Morningstar’s Director of Global ETF Research, Ben Johnson, highlighted the surge of popularity in gold-backed ETFs, which, since the market bottomed out in late March, have attracted cumulative net inflows of $24.3 billion, compared to $19.7 billion for equity ETFs.
However, Johnson warned that this recent surge in interest for gold-backed ETFs is similar to buying flood insurance after one is already swimming in your living room. Most of the year-to-date inflows into gold have come after March 23rd, but over that time period, stocks have outperformed gold by over 20%.
On the other hand, Johnson argued that stocks can benefit from the broader growth of the economy and dividend-paying stocks are a better way to stay ahead of rising inflation.

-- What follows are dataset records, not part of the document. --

(* ===== verification/Regex.v ===== *)
(** * Regular expressions over bytes

    The program's patterns (Go package [regexp]) are ASCII classes, so they are
    matched byte by byte.  [re_match] decides [regexp.MatchString] for a pattern
    anchored at both ends, by Brzozowski derivatives; [matches] is the language. *)
From S2P Require Import Prelude GoStr.

Inductive re : Type :=
| RNone
| REps
| RCls (p : ascii -> bool)
| RCat (r1 r2 : re)
| RAlt (r1 r2 : re)
| RStar (r : re).

Definition ROpt (r : re) : re := RAlt REps r.
Definition RPlus (r : re) : re := RCat r (RStar r).
Definition RChar (c : ascii) : re := RCls (Ascii.eqb c).

Inductive matches : re -> string -> Prop :=
| MEps : matches REps ""
| MCls p c : p c = true -> matches (RCls p) (String c "")
| MCat r1 r2 a b : matches r1 a -> matches r2 b -> matches (RCat r1 r2) (a +:+ b)
| MAltL r1 r2 a : matches r1 a -> matches (RAlt r1 r2) a
| MAltR r1 r2 a : matches r2 a -> matches (RAlt r1 r2) a
| MStar0 r : matches (RStar r) ""
| MStarS r a b : matches r a -> matches (RStar r) b -> matches (RStar r) (a +:+ b).
Create HintDb gostr.
#[export] Hint Constructors matches : gostr.

Fixpoint nullable (r : re) : bool :=
  match r with
  | RNone | RCls _ => false
  | REps | RStar _ => true
  | RCat r1 r2 => nullable r1 && nullable r2
  | RAlt r1 r2 => nullable r1 || nullable r2
  end.

Fixpoint deriv (c : ascii) (r : re) : re :=
  match r with
  | RNone | REps => RNone
  | RCls p => if p c then REps else RNone
  | RCat r1 r2 => if nullable r1 then RAlt (RCat (deriv c r1) r2) (deriv c r2) else RCat (deriv c r1) r2
  | RAlt r1 r2 => RAlt (deriv c r1) (deriv c r2)
  | RStar r => RCat (deriv c r) (RStar r)
  end.

Fixpoint re_match (r : re) (s : string) : bool :=
  match s with "" => nullable r | String c s => re_match (deriv c r) s end.

Lemma matches_nil r : matches r "" <-> nullable r = true.
Proof.
  split.
  - intros H. remember "" as s eqn:Es. induction H; simpl; try done.
    + apply str_app_eq_nil in Es as [-> ->]. by rewrite IHmatches1, IHmatches2.
    + by rewrite IHmatches.
    + by rewrite IHmatches, orb_true_r.
  - induction r; simpl; try done; eauto with gostr.
    + rewrite andb_true_iff. intros [? ?]. change "" with ("" +:+ ""). eauto with gostr.
    + rewrite orb_true_iff. intros [?|?]; eauto with gostr.
Qed.

Lemma matches_deriv c r s : matches r (String c s) <-> matches (deriv c r) s.
Proof.
  split.
  - intros H. remember (String c s) as t eqn:Et. revert s Et.
    induction H; intros s Et; simpl; try done.
    + injection Et as -> <-. rewrite H. constructor.
    + destruct a as [|d a]; simpl in Et.
      * apply matches_nil in H. rewrite H. subst. apply MAltR. auto.
      * injection Et as -> <-. assert (matches (RCat (deriv c r1) r2) (a +:+ b)) by eauto with gostr.
        destruct (nullable r1); eauto with gostr.
    + eauto with gostr.
    + eauto with gostr.
    + destruct a as [|d a]; simpl in Et; [auto|]. injection Et as -> <-. eauto with gostr.
  - revert s. induction r; simpl; intros s H; try by inversion H.
    + destruct (p c) eqn:E; inversion H; subst; eauto with gostr.
    + assert (forall u, matches (RCat (deriv c r1) r2) u -> matches (RCat r1 r2) (String c u)) as Hc.
      { intros u Hu. inversion Hu; subst. rewrite <- str_app_cons. eauto with gostr. }
      destruct (nullable r1) eqn:E; [|auto]. inversion H; subst; [auto|].
      change (String c s) with ("" +:+ String c s). apply MCat; [by apply matches_nil|auto].
    + inversion H; subst; eauto with gostr.
    + inversion H; subst. rewrite <- str_app_cons. eauto with gostr.
Qed.

Lemma re_match_spec r s : re_match r s = true <-> matches r s.
Proof.
  revert r. induction s as [|c s IH]; intros r; simpl.
  - by rewrite matches_nil.
  - by rewrite IH, matches_deriv.
Qed.

(** Runs of a class. *)
Lemma matches_star_cls p s : str_forall p s = true -> matches (RStar (RCls p)) s.
Proof.
  induction s as [|c s IH]; simpl; [constructor|]. rewrite andb_true_iff. intros [Hc Hs].
  change (String c s) with (String c "" +:+ s). eauto with gostr.
Qed.

Lemma matches_star_cls_inv p s : matches (RStar (RCls p)) s -> str_forall p s = true.
Proof.
  intros H. remember (RStar (RCls p)) as r eqn:Er. induction H; try done.
  injection Er as ->. inversion H; subst. simpl. rewrite IHmatches2 by done. by rewrite H2.
Qed.

Lemma matches_plus_cls p s : s <> "" -> str_forall p s = true -> matches (RPlus (RCls p)) s.
Proof.
  destruct s as [|c s]; [done|]. simpl. rewrite andb_true_iff. intros _ [Hc Hs].
  change (String c s) with (String c "" +:+ s). apply MCat; [by constructor|by apply matches_star_cls].
Qed.

Lemma matches_plus_cls_inv p s : matches (RPlus (RCls p)) s -> s <> "" /\ str_forall p s = true.
Proof.
  intros H. inversion H as [| |? ? a b Ha Hb| | | |]; subst. inversion Ha; subst. simpl.
  rewrite (matches_star_cls_inv p b) by done. by rewrite H1.
Qed.

(** Bytes that occur in a match belong to one of the pattern's classes. *)
Fixpoint re_bytes (r : re) (c : ascii) : bool :=
  match r with
  | RNone | REps => false
  | RCls p => p c
  | RCat r1 r2 | RAlt r1 r2 => re_bytes r1 c || re_bytes r2 c
  | RStar r => re_bytes r c
  end.

Lemma matches_bytes r s : matches r s -> str_forall (re_bytes r) s = true.
Proof.
  induction 1; simpl; rewrite ?str_forall_app; try done.
  - by rewrite H.
  - rewrite andb_true_iff; split; (eapply str_forall_impl; [|eassumption]);
      intros c ->; rewrite ?orb_true_r; done.
  - eapply str_forall_impl; [|eassumption]; intros c ->; done.
  - eapply str_forall_impl; [|eassumption]; intros c ->; by rewrite orb_true_r.
  - by apply andb_true_iff.
Qed.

“Investors should keep in mind that one of the best long-term inflation hedges is exposure to equities which will benefit from the broader growth in the economy,” Johnson said in a note. “Income-oriented equities that have historically managed to grow their payouts to shareholders at a rate greater than inflation are easier to stick with as they produce regular income unlike gold, which is a pet rock at the end of the day.”

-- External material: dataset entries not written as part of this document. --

Lemma represents_remove A r s : spec_ok A -> represents A r -> represents (delete s A) (removeServerLocked r s).
Proof.
  intros Hok [Ht Hh Hb]. split; simpl.
  - intros k e. rewrite foldl_delete_lookup, Ht. split.
    + intros [(s' & p & HA & Hk) Hnot]. exists s', p. split; [|done]. rewrite lookup_delete_Some. split; [|done].
      intros <-. apply Hnot. rewrite Hb, HA. simpl. destruct (Hok _ _ HA) as [<- _].
      destruct (view_view_inv p) as [seen []]. apply vi_tools0 in Hk as [Hk <-]. by apply list_elem_of_fmap_2.
    + intros (s' & p & [Hne HA]%lookup_delete_Some & Hk). split; [eauto|].
      intros (e' & Hke & Hin)%list_elem_of_fmap. rewrite Hb in Hin. destruct (A !! s) as [p'|] eqn:HA'; simpl in Hin; [|set_solver].
      destruct (Hok _ _ HA') as [<- _]. destruct (view_view_inv p') as [seen []]. apply vi_entries0 in Hin as [(_ & Hf & _) _].
      destruct (view_tools_server _ _ _ Hk) as (_ & _ & Hk').
      apply Hne. eapply view_key_server; [done|exact HA'|exact HA| |exact Hk']. by rewrite <- Hf.
  - intros k e. rewrite map_lookup_filter_Some, Hh. simpl. split.
    + intros [(s' & p & HA & Hk) Hne]. exists s', p. split; [|done]. rewrite lookup_delete_Some. split; [|done].
      intros <-. apply Hne. destruct (view_hidden_server _ _ _ Hk) as [-> _]. by apply Hok.
    + intros (s' & p & [Hne HA]%lookup_delete_Some & Hk). split; [eauto|].
      destruct (view_hidden_server _ _ _ Hk) as [-> _]. by destruct (Hok _ _ HA) as [-> _].
  - intros s'. destruct (decide (s' = s)) as [->|]; [by rewrite !lookup_delete_eq|].
    by rewrite !lookup_delete_ne by done.
Qed.

Lemma spec_ok_delete A s : spec_ok A -> spec_ok (delete s A).
Proof. intros H s' p [_ HA]%lookup_delete_Some. by apply H. Qed.

Lemma spec_ok_insert A p : spec_ok A -> dot_free (p_name p) -> spec_ok (<[p_name p := p]> A).
Proof. intros H Hp s' p' [[<- <-]|[_ HA]]%lookup_insert_Some; auto. Qed.

Lemma represents_add A r p : spec_ok A -> dot_free (p_name p) -> A !! p_name p = None -> represents A r ->
  represents (<[p_name p := p]> A) (addServerLocked r p).
Proof.
  intros Hok Hp Hnew Hrep. pose proof Hrep as [Ht Hh Hb].
  pose proof (spec_ok_insert A p Hok Hp) as Hok'.
  rewrite addServer_overlay by by rewrite Hb, Hnew.
  assert (forall s' p', A !! s' = Some p' -> <[p_name p := p]> A !! s' = Some p') as Hlift.
  { intros s' p' HA. rewrite lookup_insert_ne by congruence. done. }
  split; simpl.
  - intros k e. rewrite lookup_union_Some_raw, Ht. split.
    + intros [H|[_ (s' & p' & HA & Hk)]]; [exists (p_name p), p; split; [apply lookup_insert_eq|done]|exists s', p'; auto].
    + intros (s' & p' & [[<- <-]|[Hne HA]]%lookup_insert_Some & Hk); [by left|right]. split; [|eauto].
      destruct (tools (view p) !! k) as [e'|] eqn:E; [|done]. exfalso. apply Hne.
      eapply view_key_server; [exact Hok'|apply lookup_insert_eq|apply Hlift; exact HA| |];
        [apply (view_tools_server _ _ _ E)|apply (view_tools_server _ _ _ Hk)].
  - intros k e. rewrite lookup_union_Some_raw, Hh. split.
    + intros [H|[_ (s' & p' & HA & Hk)]]; [exists (p_name p), p; split; [apply lookup_insert_eq|done]|exists s', p'; auto].
    + intros (s' & p' & [[<- <-]|[Hne HA]]%lookup_insert_Some & Hk); [by left|right]. split; [|eauto].
      destruct (hidden (view p) !! k) as [e'|] eqn:E; [|done]. exfalso. apply Hne.
      eapply view_key_server; [exact Hok'|apply lookup_insert_eq|apply Hlift; exact HA| |];
        [apply (view_hidden_server _ _ _ E)|apply (view_hidden_server _ _ _ Hk)].
  - intros s'. rewrite lookup_union, Hb. destruct (decide (s' = p_name p)) as [->|Hne].
    + rewrite lookup_insert_eq, Hnew. simpl. by rewrite (right_id None _).
    + rewrite lookup_insert_ne by done. destruct (view_view_inv p) as [seen []].
      rewrite vi_other0 by done. by rewrite (left_id None _).
Qed.

Lemma represents_replace A r p : spec_ok A -> dot_free (p_name p) -> represents A r ->
  represents (<[p_name p := p]> A) (ReplaceServer r p).
Proof.
  intros Hok Hp Hrep. unfold ReplaceServer. rewrite <- insert_delete_eq.
  apply represents_add; [by apply spec_ok_delete|done|apply lookup_delete_eq|by apply represents_remove].
Qed.

Lemma spec_ok_empty : spec_ok ∅.
Proof. intros s p. by rewrite lookup_empty. Qed.

Lemma represents_empty : represents ∅ New.
Proof.
  split; simpl.
  - intros k e. rewrite lookup_empty. split; [done|]. intros (s & p & H & _). by rewrite lookup_empty in H.
  - intros k e. rewrite lookup_empty. split; [done|]. intros (s & p & H & _). by rewrite lookup_empty in H.
  - intros s. by rewrite !lookup_empty.
Qed.

Lemma AllFull_values r : AllFull r ≡ₚ (map_to_list (tools r)).*2.
Proof. apply merge_sort_Permutation. Qed.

Consequently, Johnson believed that investors should look at dividend-growth ETFs, highlight dividend growing strategies that focus on companies consistently increasing dividend payouts. For example, te Vanguard Dividend Appreciation ETF (NYSEArca: VIG), the largest dividend-related ETF on the market, tracks U.S. stocks that have increased dividends on a regular basis for at least 10 consecutive years. Additionally, the Schwab US Dividend Equity ETF (NYSEArca: SCHD) includes 100 stocks based on strong fundamentals, such as cash flow to debt, return on equity, dividend yield and consistent dividend payouts for at least 10 consecutive years.